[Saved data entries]
Content starts

(** * sessionlogger: a shallow embedding of the Go package and its properties

    The package has two source variants that share one file name:
    - the current one ([config.go] + the first [logger.go]): a [LoggerConfig]
      object with per-level writers, and loggers built from it;
    - the legacy one (the second [logger.go]): three global writers set up by
      [InitalizeLogger].

    Go code is modelled by explicit state passing.  Everything the package
    mutates (config objects behind pointers, the package globals, the ID
    channel, the bytes that reach the output streams, the file system) lives
    in [World]; everything the package only observes (clock, file system
    verdicts, the ID generator) lives in [Env].  A call either returns,
    panics, or blocks for ever. *)

From Stdlib Require Import ZArith String List Ascii Bool Lia.
From stdpp Require Import base option gmap strings list.

Open Scope string_scope.
Open Scope Z_scope.

(** ** Values of the Go runtime and standard library *)

(** The line feed, as Go's ["\n"]. *)
Definition nl : string := String (ascii_of_nat 10) EmptyString.

(** Go's [error] values met in this package; a nil error is [None] of
    [option error]. *)
Inductive error :=
  | ErrAlreadyInitalized
  | ErrShortWrite
  | PathError (op path : string).

(** [err.Error()] on a non-nil error. *)
Definition Error (e : error) : string :=
  match e with
  | ErrAlreadyInitalized => "Logger system was already initialized."
  | ErrShortWrite => "short write"
  | PathError op path => op +:+ " " +:+ path +:+ ": failed"
  end.

(** What a panic carries: the string given to [panic(...)], or one of the two
    run-time errors this code can raise. *)
Inductive panic_value :=
  | panic_string (msg : string)
  | index_out_of_range (i len : Z)
  | nil_dereference.

(** The streams bytes can really reach. *)
Inductive stream :=
  | os_Stdout
  | os_Stderr
  | os_File (path : string).

(** Non-nil [io.Writer] values: a stream, [ioutil.Discard], or the
    [*multiWriter] built by [io.MultiWriter].  A nil [io.Writer] is [None] of
    [option io_Writer]. *)
#[warnings="-register-all"]
Inductive io_Writer :=
  | Stream (s : stream)
  | Discard
  | multiWriter (writers : list io_Writer).

(** [io.MultiWriter(writers...)]: copies its arguments into a fresh slice,
    splicing in the children of arguments that are themselves multi-writers. *)
Definition MultiWriter (writers : list io_Writer) : io_Writer :=
  multiWriter
    (flat_map (fun w => match w with
                        | multiWriter ws => ws
                        | _ => [w]
                        end) writers).

(** A Go array [[3]T]: exactly three cells, indexed by an [int]. *)
Record array3 (A : Type) := Array3 { at0 : A; at1 : A; at2 : A }.
Arguments Array3 {A} _ _ _.
Arguments at0 {A} _.
Arguments at1 {A} _.
Arguments at2 {A} _.

Definition array3_get {A} (a : array3 A) (i : Z) : option A :=
  if i =? 0 then Some (at0 a)
  else if i =? 1 then Some (at1 a)
  else if i =? 2 then Some (at2 a)
  else None.

Definition array3_set {A} (a : array3 A) (i : Z) (x : A) : option (array3 A) :=
  if i =? 0 then Some (Array3 x (at1 a) (at2 a))
  else if i =? 1 then Some (Array3 (at0 a) x (at2 a))
  else if i =? 2 then Some (Array3 (at0 a) (at1 a) x)
  else None.

(** ** config.go: levels and the config object *)

(** [type logLevel int], with [Info], [Warn], [Err] numbered by [iota]. *)
Definition logLevel := Z.
Definition Info : logLevel := 0.
Definition Warn : logLevel := 1.
Definition Err : logLevel := 2.

Record LoggerConfig := mkLoggerConfig {
  Disabled : array3 bool;
  Writers : array3 (option io_Writer)
}.
(** * SolixBLE: session object and telemetry decoder of [SolixBLE.py]

    A shallow embedding of the [SolixBLEDevice] class: the attributes of the
    object as a record, its methods as state-passing functions that either
    return or raise, and the collaborators the class calls into (the bleak
    transport, the registered observers) as an environment the development
    is parametric in.  Scaled readings are binary64 floats, as in the
    source.  The body of [_reconnect] (a sleep under an [asyncio]
    deadline) is outside the model; the spawning of the reconnect task is
    in it.  [discover_devices], the status enumerations and the callback
    of the monitor in [solixble.py] are modelled after the class. *)

From Stdlib Require Import ZArith List Bool Lia.
From Stdlib Require Import Strings.Byte Strings.Ascii Strings.String.
From Stdlib Require Import Floats Uint63.
Import ListNotations.
Local Open Scope Z_scope.

(** ** Module constants *)

Definition RECONNECT_DELAY : Z := 3.
Definition RECONNECT_ATTEMPTS_MAX : Z := 5.
Definition DISCONNECT_TIMEOUT : Z := 30.
Definition EXPECTED_TELEMETRY_SIZE : nat := 253.
Definition DEFAULT_METADATA_STRING : string := "Unknown".
Definition DEFAULT_METADATA_INT : Z := -1.
Definition DEFAULT_METADATA_FLOAT : float := (-1)%float.

(** ** Python values used by the class *)

(** Exceptions that the modelled code can raise or let through.
    [CallbackError] stands for whatever an observer raises. *)
Inductive exn : Type :=
| IndexError
| TypeError
| AttributeError
| ValueError
| UnicodeDecodeError
| BleakError
| CallbackError (tag : nat).

(** A call either returns a value or raises. *)
Inductive outcome (A : Type) : Type :=
| Returned (a : A)
| Raised (e : exn).
Arguments Returned {A} a.
Arguments Raised {A} e.

(** The accessors return an [int] sentinel or a [float] reading. *)
Inductive number : Type :=
| PyInt (z : Z)
| PyFloat (f : float).

(** [float(z)] for [|z| < 2^63]; every integer the decoder converts is
    below [2^32], where the conversion is exact. *)
Definition float_of_int (z : Z) : float :=
  if z <? 0 then PrimFloat.opp (PrimFloat.of_uint63 (Uint63.of_Z (- z)))
  else PrimFloat.of_uint63 (Uint63.of_Z z).

(** [z / f] with [z] an [int] and [f] a [float]: binary64 division. *)
Definition truediv (z : Z) (f : float) : float :=
  PrimFloat.div (float_of_int z) f.

(** Python's binary [-] on numbers. *)
Definition py_sub (a b : number) : number :=
  match a, b with
  | PyInt x, PyInt y => PyInt (x - y)
  | PyInt x, PyFloat y => PyFloat (PrimFloat.sub (float_of_int x) y)
  | PyFloat x, PyInt y => PyFloat (PrimFloat.sub x (float_of_int y))
  | PyFloat x, PyFloat y => PyFloat (PrimFloat.sub x y)
  end.

(** *** Byte strings *)

Definition byte_val (b : byte) : Z := Z.of_N (Byte.to_N b).

(** [data[i:j]] for constant indices [0 <= i <= j]; like Python's slice it
    clamps at the end of the sequence. *)
Definition slice (data : list byte) (i j : nat) : list byte :=
  firstn (j - i) (skipn i data).

(** [data[i]] for a constant index [0 <= i]. *)
Definition index (data : list byte) (i : nat) : outcome Z :=
  match nth_error data i with
  | Some b => Returned (byte_val b)
  | None => Raised IndexError
  end.

(** [int.from_bytes(bs, byteorder="little")]; [signed] keeps its default,
    [False]. *)
Fixpoint int_from_bytes_little (bs : list byte) : Z :=
  match bs with
  | [] => 0
  | b :: rest => byte_val b + 256 * int_from_bytes_little rest
  end.

(** [bs.decode('ascii')]: strict error handling, every byte must be below
    [0x80]. *)
Definition decode_ascii (bs : list byte) : outcome string :=
  if forallb (fun b => byte_val b <? 128) bs
  then Returned (string_of_list_byte bs)
  else Raised UnicodeDecodeError.

(** ** The device object *)

(** Object identities: a [BleakClient], a registered function object, an
    [asyncio.Task].  [datetime] is a clock reading. *)
Definition client : Type := nat.
Definition callback : Type := nat.
Definition task : Type := nat.
Definition datetime : Type := Z.

Record BLEDevice : Type := {
  ble_name : option string;
  ble_address : string
}.

(** The attributes [__init__] creates, with the values the methods store in
    them (the scaled readings are floats, whatever the annotations say). *)
Record SolixBLEDevice : Type := {
  _ble_device : BLEDevice;
  _client : option client;
  _serial_no : option string;
  _charge_percentage_battery : option Z;
  _temperature_battery : option Z;
  _power_battery_discharge : option float;
  _energy_battery_total_in : option float;
  _power_ac_out : option float;
  _power_solar_in : option float;
  _energy_solar_total_in : option float;
  _energy_total_out : option float;
  _status_solar : option Z;
  _status_light : option Z;
  unknown1 : option Z;
  unknown2 : option Z;
  unknown3 : option float;
  _data : option (list byte);
  _last_data_timestamp : option datetime;
  _supports_telemetry : bool;
  _state_changed_callbacks : list callback;
  _reconnect_task : option task;
  _expect_disconnect : bool;
  _connection_attempts : Z;
  timed_out : bool
}.

Definition __init__ (ble_device : BLEDevice) : SolixBLEDevice :=
  {| _ble_device := ble_device;
     _client := None;
     _serial_no := None;
     _charge_percentage_battery := None;
     _temperature_battery := None;
     _power_battery_discharge := None;
     _energy_battery_total_in := None;
     _power_ac_out := None;
     _power_solar_in := None;
     _energy_solar_total_in := None;
     _energy_total_out := None;
     _status_solar := None;
     _status_light := None;
     unknown1 := None;
     unknown2 := None;
     unknown3 := None;
     _data := None;
     _last_data_timestamp := None;
     _supports_telemetry := false;
     _state_changed_callbacks := [];
     _reconnect_task := None;
     _expect_disconnect := true;
     _connection_attempts := 0;
     timed_out := false |}.

(** *** Attribute assignment, one function per attribute that is assigned *)


Definition set_client (v : option client) (d : SolixBLEDevice) : SolixBLEDevice :=
  {| _ble_device := _ble_device d; _client := v; _serial_no := _serial_no d;
     _charge_percentage_battery := _charge_percentage_battery d;
     _temperature_battery := _temperature_battery d;
     _power_battery_discharge := _power_battery_discharge d;
     _energy_battery_total_in := _energy_battery_total_in d;
     _power_ac_out := _power_ac_out d; _power_solar_in := _power_solar_in d;
     _energy_solar_total_in := _energy_solar_total_in d;
     _energy_total_out := _energy_total_out d; _status_solar := _status_solar d;
     _status_light := _status_light d; unknown1 := unknown1 d; unknown2 := unknown2 d;
     unknown3 := unknown3 d; _data := _data d;
     _last_data_timestamp := _last_data_timestamp d;
     _supports_telemetry := _supports_telemetry d;
     _state_changed_callbacks := _state_changed_callbacks d;
     _reconnect_task := _reconnect_task d; _expect_disconnect := _expect_disconnect d;
     _connection_attempts := _connection_attempts d; timed_out := timed_out d |}.

Definition set_serial_no (v : option string) (d : SolixBLEDevice) : SolixBLEDevice :=
  {| _ble_device := _ble_device d; _client := _client d; _serial_no := v;
     _charge_percentage_battery := _charge_percentage_battery d;
     _temperature_battery := _temperature_battery d;
     _power_battery_discharge := _power_battery_discharge d;
     _energy_battery_total_in := _energy_battery_total_in d;
     _power_ac_out := _power_ac_out d; _power_solar_in := _power_solar_in d;
     _energy_solar_total_in := _energy_solar_total_in d;
     _energy_total_out := _energy_total_out d; _status_solar := _status_solar d;
     _status_light := _status_light d; unknown1 := unknown1 d; unknown2 := unknown2 d;
     unknown3 := unknown3 d; _data := _data d;
     _last_data_timestamp := _last_data_timestamp d;
     _supports_telemetry := _supports_telemetry d;
     _state_changed_callbacks := _state_changed_callbacks d;
     _reconnect_task := _reconnect_task d; _expect_disconnect := _expect_disconnect d;
     _connection_attempts := _connection_attempts d; timed_out := timed_out d |}.

Definition set_charge_percentage_battery (v : option Z) (d : SolixBLEDevice) : SolixBLEDevice :=
  {| _ble_device := _ble_device d; _client := _client d; _serial_no := _serial_no d;
     _charge_percentage_battery := v; _temperature_battery := _temperature_battery d;
     _power_battery_discharge := _power_battery_discharge d;
     _energy_battery_total_in := _energy_battery_total_in d;
     _power_ac_out := _power_ac_out d; _power_solar_in := _power_solar_in d;
     _energy_solar_total_in := _energy_solar_total_in d;
     _energy_total_out := _energy_total_out d; _status_solar := _status_solar d;
     _status_light := _status_light d; unknown1 := unknown1 d; unknown2 := unknown2 d;
     unknown3 := unknown3 d; _data := _data d;
     _last_data_timestamp := _last_data_timestamp d;
     _supports_telemetry := _supports_telemetry d;
     _state_changed_callbacks := _state_changed_callbacks d;
     _reconnect_task := _reconnect_task d; _expect_disconnect := _expect_disconnect d;
     _connection_attempts := _connection_attempts d; timed_out := timed_out d |}.
Lemma activate_of_block o intent r my_asn border ibgp_peers ebgp_peers lb subnets lbs relmap :
  List.filter is_activate
    (bgp_block o intent r my_asn border ibgp_peers ebgp_peers lb subnets lbs relmap) =
  map activate_line (ibgp_peers ++ map peer_address ebgp_peers).
Proof.
  unfold bgp_block, bgp_tail. destruct border; rewrite !List.filter_app;
    rewrite activate_of_ibgp, activate_of_ebgp; unfold is_activate; filter_parts;
    by rewrite ?app_nil_l, ?app_nil_r, ?map_app.
Qed.

Lemma send_community_of_block o intent r my_asn border ibgp_peers ebgp_peers lb subnets lbs
    relmap :
  List.filter is_send_community
    (bgp_block o intent r my_asn border ibgp_peers ebgp_peers lb subnets lbs relmap) =
  map send_community_line (ibgp_peers ++ map peer_address ebgp_peers).
Proof.
  unfold bgp_block, bgp_tail. destruct border; rewrite !List.filter_app;
    rewrite send_community_of_ibgp, send_community_of_ebgp; unfold is_send_community;
    filter_parts; by rewrite ?app_nil_l, ?app_nil_r, ?map_app.
Qed.

(** X9.  In a block built with BGP required, the [neighbor] statements at
    the level of [router bgp] are the [remote-as] and [update-source
    Loopback0] pair of each iBGP peer, in the order of the router list of the
    AS, followed by one [remote-as] per exterior peer; and the address family
    activates exactly the neighbors declared, each once and in that order,
    and gives each of them [send-community]. *)
Theorem neighbors_declared_and_activated o intent rname loopbacks link_ips adj lines :
  bgp_is_required intent = true ->
  build_bgp o intent rname loopbacks link_ips adj = Ok lines ->
  exists my_asn ibgp_peers ebgp_peers,
    ibgp_peers_of intent rname my_asn loopbacks ibgp_peers /\
    Forall (fun p => exists link, link ∈ adj_get adj rname /\
                       ebgp_peer_of intent rname link_ips link p) ebgp_peers /\
    List.filter is_neighbor_statement lines =
      concat (map (ibgp_neighbor my_asn) ibgp_peers) ++ map ebgp_neighbor ebgp_peers /\
    List.filter is_activate lines =
      map activate_line (ibgp_peers ++ map peer_address ebgp_peers) /\
    List.filter is_send_community lines =
      map send_community_line (ibgp_peers ++ map peer_address ebgp_peers).
Proof.
  intros Hreq Hrun.
  destruct (build_bgp_inv _ _ _ _ _ _ _ Hreq Hrun)
    as (r & my_asn & border & ibgp_peers & ebgp_peers & lb & subnets & lbs & relmap
        & _ & _ & _ & _ & Hibgp & Hebgp & _ & _ & ->).
  exists my_asn, ibgp_peers, ebgp_peers. split; [done|]. split; [done|].
  split; [apply neighbor_statements_of_block|].
  split; [apply activate_of_block|apply send_community_of_block].
Qed.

Content ends

- WHAT IS BEING ASKED: Across all of the records above, how many lines include the string "subnets"? Answer with one number only.

- RESULT: 5